Every entry should be repeated exactly as written.

(PROVIDED RECORDS begins)

(** ** Numbers *)
Definition itoa_char (rem : Z) : Z := u8 (if 9 <? rem then rem - 10 + byte_of "a" else rem + byte_of "0").

(** The loop of [toString (unsigned long, unsigned char)]. *)
Fixpoint itoa_loop (fuel : nat) (num base : Z) (str : bytes) : outcome bytes :=
  match fuel with
  | 0%nat => Throw OutOfFuel
  | S fuel =>
      if num =? 0 then Ok str
      else if base =? 0 then Throw UB
      else itoa_loop fuel (num / base) base (str ++ [itoa_char (u8 (num mod base))])
  end.
Definition toString_ul (num base : Z) : outcome bytes :=
  if num =? 0 then Ok [byte_of "0"]
  else match itoa_loop (S (Z.to_nat LONG)) num base [] with
       | Ok str => Ok (reverse str)
       | Throw e => Throw e
       end.

(** [toString (long, unsigned char)]; the negation of the least number overflows. *)
Definition toString (num base : Z) : outcome bytes :=
  let isneg := (num <? 0) && (base =? 10) in
  if isneg && (num =? - 2 ^ (LONG - 1)) then Throw UB
  else match toString_ul (ulong (if isneg then - num else num)) base with
       | Ok str => Ok (if isneg then byte_of "-" :: str else str)
       | Throw e => Throw e
       end.

Definition toInt (s : bytes) : Z := match Params.stoi (chr <$> s) with Ok i => i | Throw _ => 0 end.

(** ** Searching *)
Definition starts (p s : bytes) : bool := bool_decide (take (length p) s = p).
Fixpoint find_at (p s : bytes) (i : nat) : option nat :=
  if starts p s then Some i else match s with [] => None | _ :: s => find_at p s (S i) end.
Fixpoint rfind_at (p s : bytes) (i : nat) : option nat :=
  match (match s with [] => None | _ :: s => rfind_at p s (S i) end) with
  | Some j => Some j
  | None => if starts p s then Some i else None
  end.
(** [std::string::find] and [rfind], with [npos] for no occurrence. *)
Definition pos_of (o : option nat) : Z := match o with Some i => Z.of_nat i | None => npos end.
Definition find (s p : bytes) (offset : nat) : Z :=
  if (offset <=? length s)%nat then pos_of (find_at p (drop offset s) offset) else npos.
Definition rfind (s p : bytes) : Z := pos_of (rfind_at p s 0).
(** The virtual functions of [Print]: one byte, a block of bytes, and the end of
    a line; each returns the number of bytes written. *)
Class PrintDev (W : Type) : Type := {
  p_write : Z -> W -> Z * W;
  p_writeBuf : bytes -> W -> Z * W;
  p_writeln : W -> Z * W;
  p_writelnBuf : bytes -> W -> Z * W }.

Module ArduinoPrint.
Import Digits PString.

Definition CRLF : bytes := [13; 10].

(** ** The default virtual functions *)
Section Default.
Context {W : Type} (write : Z -> W -> Z * W).
Fixpoint write_loop (buffer : bytes) (n : Z) (w : W) : Z * W :=
  match buffer with
  | [] => (n, w)
  | c :: buffer => let '(r, w) := write c w in if r =? 0 then (n, w) else write_loop buffer (n + 1) w
  end.
Definition write_default (buffer : bytes) (w : W) : Z * W := write_loop buffer 0 w.
End Default.
Section DefaultLn.
Context {W : Type} (writeBuf : bytes -> W -> Z * W) (writeln : W -> Z * W).
Definition writeln_default (w : W) : Z * W := writeBuf CRLF w.
Definition writelnBuf_default (buffer : bytes) (w : W) : Z * W :=
  let '(n, w) := writeBuf buffer w in let '(m, w) := writeln w in (n + m, w).
End DefaultLn.

Section Printing.
(** The number of bits of [long]. *)
Context (LONG : Z).

(** ** Numbers as text *)
Definition print_char (c : Z) : Z := u8 (if c <? 10 then c + byte_of "0" else c + byte_of "A" - 10).

(** The loop of [toString (unsigned long, uint8_t)]: [str] is the index of the
    first byte written so far and [out] what is written from there on. *)
Fixpoint print_loop (fuel : nat) (n base : Z) (str : Z) (out : bytes) : outcome bytes :=
  match fuel with
  | 0%nat => Throw OutOfFuel
  | S fuel =>
      let m := n in
      let n := n / base in
      let c := u8 (m - base * n) in
      let str := str - 1 in
      if str <? 0 then Throw UB
      else let out := print_char c :: out in
           if n =? 0 then Ok out else print_loop fuel n base str out
  end.
Definition toString_ul (n base : Z) : outcome bytes :=
  let base := if base <? 2 then 10 else base in
  print_loop (S (Z.to_nat LONG)) n base LONG [].

(** The text of a [long]. *)
Definition toString_l (n base : Z) : outcome bytes :=
  let neg := (base =? 10) && (n <? 0) in
  if neg && (n =? - 2 ^ (LONG - 1)) then Throw UB
  else match toString_ul (ulong LONG (if neg then - n else n)) (u8 base) with
       | Ok s => Ok ((if neg then [byte_of "-"] else []) ++ s)
       | Throw e => Throw e
       end.

(** *** Numbers with a fraction *)
Fixpoint rounding_for (digits : nat) : double :=
  match digits with 0%nat => dbl_lit 1 2 | S d => dbl_div (rounding_for d) (dbl_int 10) end.
Fixpoint fraction_loop (digits : nat) (remainder : double) (str : bytes) : outcome bytes :=
  match digits with
  | 0%nat => Ok str
  | S digits =>
      let remainder := dbl_mul remainder (dbl_int 10) in
      match dbl_trunc (- 2 ^ 31) (2 ^ 31) remainder with
      | None => Throw UB
      | Some toPrint =>
          match PString.toString LONG toPrint 10 with
          | Ok s => fraction_loop digits (dbl_sub remainder (dbl_int toPrint)) (str ++ s)
          | Throw e => Throw e
          end
      end
  end.
Definition toString_d (number : double) (digits : nat) : outcome bytes :=
  match number with
  | S754_nan => Ok (text "nan")
  | S754_infinity _ => Ok (text "inf")
  | _ =>
      let neg := dbl_ltb number (dbl_int 0) in
      let number := if neg then SFopp number else number in
      let number := dbl_add number (rounding_for digits) in
      match dbl_trunc 0 (2 ^ LONG) number with
      | None => Throw UB
      | Some int_part =>
          let remainder := dbl_sub number (dbl_int int_part) in
          match PString.toString_ul LONG int_part 10 with
          | Ok s => fraction_loop digits remainder
                      ((if neg then [byte_of "-"] else []) ++ s ++ (if (0 <? digits)%nat then [byte_of "."] else []))
          | Throw e => Throw e
          end
      end
  end.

(PROVIDED RECORDS ends)

## OUTPUT:
(** ** Numbers *)
Definition itoa_char (rem : Z) : Z := u8 (if 9 <? rem then rem - 10 + byte_of "a" else rem + byte_of "0").

(** The loop of [toString (unsigned long, unsigned char)]. *)
Fixpoint itoa_loop (fuel : nat) (num base : Z) (str : bytes) : outcome bytes :=
  match fuel with
  | 0%nat => Throw OutOfFuel
  | S fuel =>
      if num =? 0 then Ok str
      else if base =? 0 then Throw UB
      else itoa_loop fuel (num / base) base (str ++ [itoa_char (u8 (num mod base))])
  end.
Definition toString_ul (num base : Z) : outcome bytes :=
  if num =? 0 then Ok [byte_of "0"]
  else match itoa_loop (S (Z.to_nat LONG)) num base [] with
       | Ok str => Ok (reverse str)
       | Throw e => Throw e
       end.

(** [toString (long, unsigned char)]; the negation of the least number overflows. *)
Definition toString (num base : Z) : outcome bytes :=
  let isneg := (num <? 0) && (base =? 10) in
  if isneg && (num =? - 2 ^ (LONG - 1)) then Throw UB
  else match toString_ul (ulong (if isneg then - num else num)) base with
       | Ok str => Ok (if isneg then byte_of "-" :: str else str)
       | Throw e => Throw e
       end.

Definition toInt (s : bytes) : Z := match Params.stoi (chr <$> s) with Ok i => i | Throw _ => 0 end.

(** ** Searching *)
Definition starts (p s : bytes) : bool := bool_decide (take (length p) s = p).
Fixpoint find_at (p s : bytes) (i : nat) : option nat :=
  if starts p s then Some i else match s with [] => None | _ :: s => find_at p s (S i) end.
Fixpoint rfind_at (p s : bytes) (i : nat) : option nat :=
  match (match s with [] => None | _ :: s => rfind_at p s (S i) end) with
  | Some j => Some j
  | None => if starts p s then Some i else None
  end.
(** [std::string::find] and [rfind], with [npos] for no occurrence. *)
Definition pos_of (o : option nat) : Z := match o with Some i => Z.of_nat i | None => npos end.
Definition find (s p : bytes) (offset : nat) : Z :=
  if (offset <=? length s)%nat then pos_of (find_at p (drop offset s) offset) else npos.
Definition rfind (s p : bytes) : Z := pos_of (rfind_at p s 0).
(** The virtual functions of [Print]: one byte, a block of bytes, and the end of
    a line; each returns the number of bytes written. *)
Class PrintDev (W : Type) : Type := {
  p_write : Z -> W -> Z * W;
  p_writeBuf : bytes -> W -> Z * W;
  p_writeln : W -> Z * W;
  p_writelnBuf : bytes -> W -> Z * W }.

Module ArduinoPrint.
Import Digits PString.

Definition CRLF : bytes := [13; 10].

(** ** The default virtual functions *)
Section Default.
Context {W : Type} (write : Z -> W -> Z * W).
Fixpoint write_loop (buffer : bytes) (n : Z) (w : W) : Z * W :=
  match buffer with
  | [] => (n, w)
  | c :: buffer => let '(r, w) := write c w in if r =? 0 then (n, w) else write_loop buffer (n + 1) w
  end.
Definition write_default (buffer : bytes) (w : W) : Z * W := write_loop buffer 0 w.
End Default.
Section DefaultLn.
Context {W : Type} (writeBuf : bytes -> W -> Z * W) (writeln : W -> Z * W).
Definition writeln_default (w : W) : Z * W := writeBuf CRLF w.
Definition writelnBuf_default (buffer : bytes) (w : W) : Z * W :=
  let '(n, w) := writeBuf buffer w in let '(m, w) := writeln w in (n + m, w).
End DefaultLn.

Section Printing.
(** The number of bits of [long]. *)
Context (LONG : Z).

(** ** Numbers as text *)
Definition print_char (c : Z) : Z := u8 (if c <? 10 then c + byte_of "0" else c + byte_of "A" - 10).

(** The loop of [toString (unsigned long, uint8_t)]: [str] is the index of the
    first byte written so far and [out] what is written from there on. *)
Fixpoint print_loop (fuel : nat) (n base : Z) (str : Z) (out : bytes) : outcome bytes :=
  match fuel with
  | 0%nat => Throw OutOfFuel
  | S fuel =>
      let m := n in
      let n := n / base in
      let c := u8 (m - base * n) in
      let str := str - 1 in
      if str <? 0 then Throw UB
      else let out := print_char c :: out in
           if n =? 0 then Ok out else print_loop fuel n base str out
  end.
Definition toString_ul (n base : Z) : outcome bytes :=
  let base := if base <? 2 then 10 else base in
  print_loop (S (Z.to_nat LONG)) n base LONG [].

(** The text of a [long]. *)
Definition toString_l (n base : Z) : outcome bytes :=
  let neg := (base =? 10) && (n <? 0) in
  if neg && (n =? - 2 ^ (LONG - 1)) then Throw UB
  else match toString_ul (ulong LONG (if neg then - n else n)) (u8 base) with
       | Ok s => Ok ((if neg then [byte_of "-"] else []) ++ s)
       | Throw e => Throw e
       end.

(** *** Numbers with a fraction *)
Fixpoint rounding_for (digits : nat) : double :=
  match digits with 0%nat => dbl_lit 1 2 | S d => dbl_div (rounding_for d) (dbl_int 10) end.
Fixpoint fraction_loop (digits : nat) (remainder : double) (str : bytes) : outcome bytes :=
  match digits with
  | 0%nat => Ok str
  | S digits =>
      let remainder := dbl_mul remainder (dbl_int 10) in
      match dbl_trunc (- 2 ^ 31) (2 ^ 31) remainder with
      | None => Throw UB
      | Some toPrint =>
          match PString.toString LONG toPrint 10 with
          | Ok s => fraction_loop digits (dbl_sub remainder (dbl_int toPrint)) (str ++ s)
          | Throw e => Throw e
          end
      end
  end.
Definition toString_d (number : double) (digits : nat) : outcome bytes :=
  match number with
  | S754_nan => Ok (text "nan")
  | S754_infinity _ => Ok (text "inf")
  | _ =>
      let neg := dbl_ltb number (dbl_int 0) in
      let number := if neg then SFopp number else number in
      let number := dbl_add number (rounding_for digits) in
      match dbl_trunc 0 (2 ^ LONG) number with
      | None => Throw UB
      | Some int_part =>
          let remainder := dbl_sub number (dbl_int int_part) in
          match PString.toString_ul LONG int_part 10 with
          | Ok s => fraction_loop digits remainder
                      ((if neg then [byte_of "-"] else []) ++ s ++ (if (0 <? digits)%nat then [byte_of "."] else []))
          | Throw e => Throw e
          end
      end
  end.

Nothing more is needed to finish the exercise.